Also, no :roll: at my kerbed wheels (thanks mostly to my nearest and dearest; can't really complain when she picks me up from a night out!)


----------



## R6B TT (Feb 25, 2003)

We'll try to be there Paul - we're off to France on friday tho so it depends how 'ready' we are.

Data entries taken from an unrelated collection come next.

Lemma sched_run_default evs s :
  is_Some (sched_run evs s) -> steps sched_trans s (default s (sched_run evs s)).
Proof. intros [s' Hs]. rewrite Hs. by eapply sched_run_steps. Qed.

Definition interactive_slot (c : Lane * pc) : bool :=
  holds_slot c && bool_decide (c.1 = LaneInteractive).

Lemma holds_slot_split c :
  holds_slot c = true -> holds_worker c = true \/ interactive_slot c = true.
Proof. destruct c as [[] []]; vm_compute; intuition congruence. Qed.

Lemma finished_count (p : Lane * pc -> bool) cs :
  (forall c, finished c = true -> p c = false) ->
  Forall (fun c => finished c = true) cs -> count p cs = 0.
Proof. intros Hp H. apply count_zero. eapply Forall_impl; [exact H|]. simpl. auto. Qed.

(** The events that run a held release function to its end. *)
Definition release_events (l : Lane) (i : nat) : list event :=
  match l with
  | LaneInteractive => [EvRelease i; EvDecInUse i]
  | LaneWorker => [EvRelease i; EvFreeWorker i; EvDecInUse i]
  end.

(** ** Properties *)

(** C13. However callers interleave, the channels stay within capacity, they
    and the per-lane counters count exactly the callers that hold or wait for a
    permit, and at most [total - reserved] workers hold one. *)
Theorem scheduler_invariant t r s :
  steps sched_trans (sched_init t r) s -> sched_inv s.
Proof. apply sched_reachable_inv. Qed.

Lemma scheduler_invariant_witness :
  sched_inv (default (sched_init 2 1)
    (sched_run [EvAcquire LaneWorker; EvAcquire LaneInteractive; EvTakeWorker 0;
                EvTakeSlot 0; EvTakeSlot 1; EvEndWait 1; EvEndWait 0] (sched_init 2 1))).
Proof. apply (scheduler_invariant 2 1). apply sched_run_default. by eexists; vm_compute. Defined.

(** The reserved slots are never taken by bulk workers: as long as fewer
    interactive calls than [reserved] hold a slot, an interactive caller that
    waits can take one at once, whatever the worker backlog. *)
Theorem interactive_never_starved t r s i :
  steps sched_trans (sched_init t r) s ->
  callers s !! i = Some (LaneInteractive, WaitSlot) ->
  count interactive_slot (callers s) < reserved (sched s) ->
  is_Some (sched_step (EvTakeSlot i) s).
Proof.
  intros [] % sched_reachable_inv Hi Hc. simpl. rewrite Hi.
  pose proof (count_split holds_slot holds_worker interactive_slot (callers s) holds_slot_split).
  destruct (Z.ltb_spec (slots (sched s)) (total (sched s))); [by eexists|lia].
Qed.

The Mk2 may have been slightly more modded by then though  It depends ...


----------



## thebears (Jan 14, 2006)

episteme said:


> I'm a meet virgin (note, im not a meat virgin! As in, i eat meat... Well not that kind of meat...Jesus :lol: :lol: I think ill shut up now ) so if you guys don't mind ill pop along and join in the fun. My car is not very 'modded' besides a de-quattroed grille and LED side lights, but then im hoping to gain some inspiration/advice from you lot when im there. So, if you don't mind, ill be asking lots of questions on
> 
> - Remapping
> - Lowering a 3.2 (including tiebar issues)
> ...


Come along, you can see a lowered and have a ride in re-mapped 3.2 and see the issues over tie bars. :?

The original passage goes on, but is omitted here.